Start of Records for the task

(** The number literal at the head of [s]: whether it is a float, its
    text, and what follows. *)
Definition match_number (s : string) : option (bool * string * string) :=
  let '(sign, s1) := minus_sign s in
  '(digits, s2) ← int_part s1;
  let '(frac, s3) := frac_part s2 in
  let '(exponent, s4) := exponent_part s3 in
  let is_float := negb (String.eqb frac "") || negb (String.eqb exponent "") in
  Some (is_float, sign +:+ digits +:+ frac +:+ exponent, s4).

(** [s] without the prefix [p], when it starts with it. *)
Fixpoint strip_prefix (p s : string) : option string :=
  match p, s with
  | EmptyString, _ => Some s
  | String a p', String b s' => if Ascii.eqb a b then strip_prefix p' s' else None
  | _, _ => None
  end.

Definition number (s : string) : exc (pyval * string) :=
  match match_number s with
  | None => Raise JSONDecodeError
  | Some (true, text, r) => f ← of_option ValueError (float_of_str text); Ok (PFloat f, r)
  | Some (false, text, r) => n ← of_option ValueError (int_of_str text); Ok (PInt n, r)
  end.

(** A constant spelled [word], or else a number. *)
Definition constant (word : string) (v : pyval) (s : string) : exc (pyval * string) :=
  match strip_prefix word s with
  | Some r => Ok (v, r)
  | None => number s
  end.

(** One JSON value at the head of [s].  [fuel] bounds the depth of the
    calls, those of the object and array loops included; [loads] gives
    enough of it for every text ([loads_has_fuel], [loads_any_fuel]). *)
Fixpoint scan_once (fuel : nat) (s : string) {struct fuel} : exc (pyval * string) :=
  match fuel with
  | O => Raise RecursionError
  | S fuel =>
      match s with
      | EmptyString => Raise JSONDecodeError
      | String c r =>
          if Ascii.eqb c "034" then
            '(k, r') ← scanstring (String.length r) r; Ok (PStr k, r')
          else if Ascii.eqb c "{" then
            match eat "}" (skip_ws r) with
            | Some r' => Ok (PDict [], r')
            | None => parse_object fuel [] (skip_ws r)
            end
          else if Ascii.eqb c "[" then
            match eat "]" (skip_ws r) with
            | Some r' => Ok (PList [], r')
            | None => parse_array fuel [] (skip_ws r)
            end
          else if Ascii.eqb c "n" then constant "null" PNone s
          else if Ascii.eqb c "t" then constant "true" (PBool true) s
          else if Ascii.eqb c "f" then constant "false" (PBool false) s
          else if Ascii.eqb c "N" then constant "NaN" (PFloat float_nan) s
          else if Ascii.eqb c "I" then constant "Infinity" (PFloat (float_inf false)) s
          else if Ascii.eqb c "-" then constant "-Infinity" (PFloat (float_inf true)) s
          else number s
      end
  end
with parse_object (fuel : nat) (d : list (string * pyval)) (s : string)
       {struct fuel} : exc (pyval * string) :=
  match fuel with
  | O => Raise RecursionError
  | S fuel =>
      r ← of_option JSONDecodeError (eat "034" s);
      '(key, r1) ← scanstring (String.length r) r;
      r2 ← of_option JSONDecodeError (eat ":" (skip_ws r1));
      '(val, r3) ← scan_once fuel (skip_ws r2);
      let d := dict_set key val d in
      match eat "}" (skip_ws r3), eat "," (skip_ws r3) with
      | Some r4, _ => Ok (PDict d, r4)
      | _, Some r4 => parse_object fuel d (skip_ws r4)
      | _, _ => Raise JSONDecodeError
      end
  end
with parse_array (fuel : nat) (l : list pyval) (s : string)
       {struct fuel} : exc (pyval * string) :=
  match fuel with
  | O => Raise RecursionError
  | S fuel =>
      '(val, r1) ← scan_once fuel s;
      let l := (l ++ [val])%list in
      match eat "]" (skip_ws r1), eat "," (skip_ws r1) with
      | Some r2, _ => Ok (PList l, r2)
      | _, Some r2 => parse_array fuel l (skip_ws r2)
      | _, _ => Raise JSONDecodeError
      end
  end.
(** ** widget_getbycoords *)

(** The coordinate switch at the head of [widget_getbycoords]; the pair is the
    content of [*x] and [*y] afterwards.  The subtractions are made in [int],
    the results are stored back into the [int16_t] objects. *)
Definition getbycoords_transform (orientation : orientation_t)
    (width height x y : Z) : Z * Z :=
  match orientation with
  | South =>
      let tmp := y in
      let y := to_int16 (width - x) in
      let x := to_int16 tmp in
      (x, y)
  | North =>
      let tmp := y in
      let y := to_int16 x in
      let x := to_int16 (height - tmp) in
      (x, y)
  | East => (x, y)
  end.

(** The test of the [foreach] loop on one node; [px] and [py] are the contents
    of [*x] and [*y]. *)
Definition getbycoords_hit (mem : widget_mem) (px py : Z) (w : widget_node_t) : bool :=
  isvisible (mem (widget w))
  && (px >=? x (geometry w)) && (px <? x (geometry w) + width (geometry w))
  && (py >=? y (geometry w)) && (py <? y (geometry w) + height (geometry w)).

(** The [foreach] loop: the first node that passes the test, [None] for NULL. *)
Fixpoint getbycoords_foreach (mem : widget_mem) (px py : Z)
    (widgets : widget_node_array_t) : option widget_ptr :=
  match widgets with
  | [] => None
  | w :: widgets' =>
      if getbycoords_hit mem px py w then Some (widget w)
      else getbycoords_foreach mem px py widgets'
  end.

(** [widget_getbycoords]: the widget returned, and the new content of [*x]
    and [*y]. *)
Definition widget_getbycoords (mem : widget_mem) (orientation : orientation_t)
    (widgets : widget_node_array_t) (width height x y : Z)
    : option widget_ptr * (Z * Z) :=
  let xy := getbycoords_transform orientation width height x y in
  (getbycoords_foreach mem xy.1 xy.2 widgets, xy).

(** ** Lua values *)

(** The Lua values this file inspects.  A table is the sequence of its
    entries in the order [luaA_next] visits them; the table registered as a
    wibox's widget table is checked for loops when it is assigned, so a finite
    tree represents it. *)
Inductive lua_key := KNumber (n : Z) | KString (s : string).

#[global] Instance lua_key_eq_dec : EqDecision lua_key.
Proof. solve_decision. Defined.

#[warnings="-register-all"]
Inductive lua_value :=
| LNil
| LBoolean (b : bool)
| LNumber (n : Z)
| LString (s : string)
| LFunction (f : lua_function)
| LWidget (w : widget_ptr)
| LTable (entries : list (lua_key * lua_value)).

(** The table [luaA_pusharea] builds, and what [luaA_getopt_number] finds
    when reading one back: each of the four fields is a number or absent. *)
Record lua_area := mk_lua_area {
  lua_x : option Z; lua_y : option Z; lua_width : option Z; lua_height : option Z
}.

(** The value on top of the Lua stack when [widget_geometries] returns true:
    the array part of the geometry table, entry [i + 1] of the table at
    position [i]. *)
Abbreviation lua_geometries := (list lua_area) (only parsing).

(** Modelled from the spec: [luaA_pusharea] is not in widget.c; it pushes a
    table holding the four fields of an area. *)
Definition luaA_pusharea (geometry : area_t) : lua_area :=
  {| lua_x := Some (x geometry); lua_y := Some (y geometry);
     lua_width := Some (width geometry); lua_height := Some (height geometry) |}.

(** Modelled from the spec: [luaA_getopt_number] is not in widget.c; it reads a
    numeric field and yields the default when the field is absent. *)
Definition luaA_getopt_number (field : option Z) (def : Z) : Z := default def field.

(** Modelled from the spec: [luaA_object_push_item] is not in widget.c; it
    pushes the referenced item, or nil for a NULL reference. *)
Definition luaA_object_push_item (item : option lua_value) : lua_value :=
  default LNil item.
(** * Canary rollout controller: request tracker and rollout tick

    A shallow embedding of the Go package [canaryconfigmgr]:
    the request tracker ([RequestTracker.set], [RequestTracker.get]),
    the per-configuration tick ([processCanaryConfig]), the ticking loop
    ([addCanaryConfig]), the informer's add handler and the Prometheus
    query ([GetFunctionFailurePercentage]).

    Go's [int] is 64 bits wide on the platforms the controller is built
    for; it is embedded as [Z] and every arithmetic result is brought back
    into range by [wrap]. Maps are [gmap]s, pointers to counters are
    addresses into a list of cells. *)

From stdpp Require Import gmap strings list fin_maps.
From Stdlib Require Import ZArith Lia.

#[local] Set Warnings "-clear-no-such-hyp".

Open Scope Z_scope.

(** ** Machine integers *)

Definition int_min : Z := - 2 ^ 63.
Definition int_max : Z := 2 ^ 63 - 1.

(** Two's complement wrap-around of a 64-bit signed [int]. *)
Definition wrap (z : Z) : Z := (z + 2 ^ 63) `mod` 2 ^ 64 - 2 ^ 63.

Definition in_int (z : Z) : Prop := int_min <= z <= int_max.

(** ** Request tracker *)

(** Modelled from the spec: the struct [v1.TriggerReference] is declared
    outside the sources at hand; the data model describes a trigger
    identity as namespace + name. It is only used as a map key. *)
Record TriggerReference := mkTriggerReference {
  TriggerNamespace : string;
  TriggerName : string
}.

#[global] Instance TriggerReference_eq_dec : EqDecision TriggerReference.
Proof. solve_decision. Defined.

#[global] Instance TriggerReference_countable : Countable TriggerReference.
Proof.
  refine (inj_countable'
            (fun r => (TriggerNamespace r, TriggerName r))
            (fun p => mkTriggerReference p.1 p.2) _).
  by intros [].
Defined.

Record RequestCounter := mkRequestCounter {
  TotalRequests : Z;
  FailedRequests : Z
}.

#[global] Instance RequestCounter_eq_dec : EqDecision RequestCounter.
Proof. solve_decision. Defined.

(** [&RequestCounter{}]: both fields hold Go's zero value. *)
Definition zeroCounter : RequestCounter := mkRequestCounter 0 0.

(** A [*RequestCounter] is the index of a cell. *)
Abbreviation ptr := nat (only parsing).

(** The tracker: the map of the struct, from trigger to pointer, and the
    counter cells the program has allocated. The mutex makes [set] and
    [get] atomic; each is one state transformer here. *)
Record RequestTracker := mkRequestTracker {
  Counter : gmap TriggerReference ptr;
  cells : list RequestCounter
}.

Definition makeRequestTracker : RequestTracker :=
  {| Counter := ∅; cells := [] |}.

Definition incFailed (c : RequestCounter) : RequestCounter :=
  {| TotalRequests := TotalRequests c;
     FailedRequests := wrap (FailedRequests c + 1) |}.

End of Records for the task

** Your instructions **
Only the lines above that include the word "wrap" belong in the answer; copy each one.

** Written reply **
    into range by [wrap]. Maps are [gmap]s, pointers to counters are
(** Two's complement wrap-around of a 64-bit signed [int]. *)
Definition wrap (z : Z) : Z := (z + 2 ^ 63) `mod` 2 ^ 64 - 2 ^ 63.
     FailedRequests := wrap (FailedRequests c + 1) |}.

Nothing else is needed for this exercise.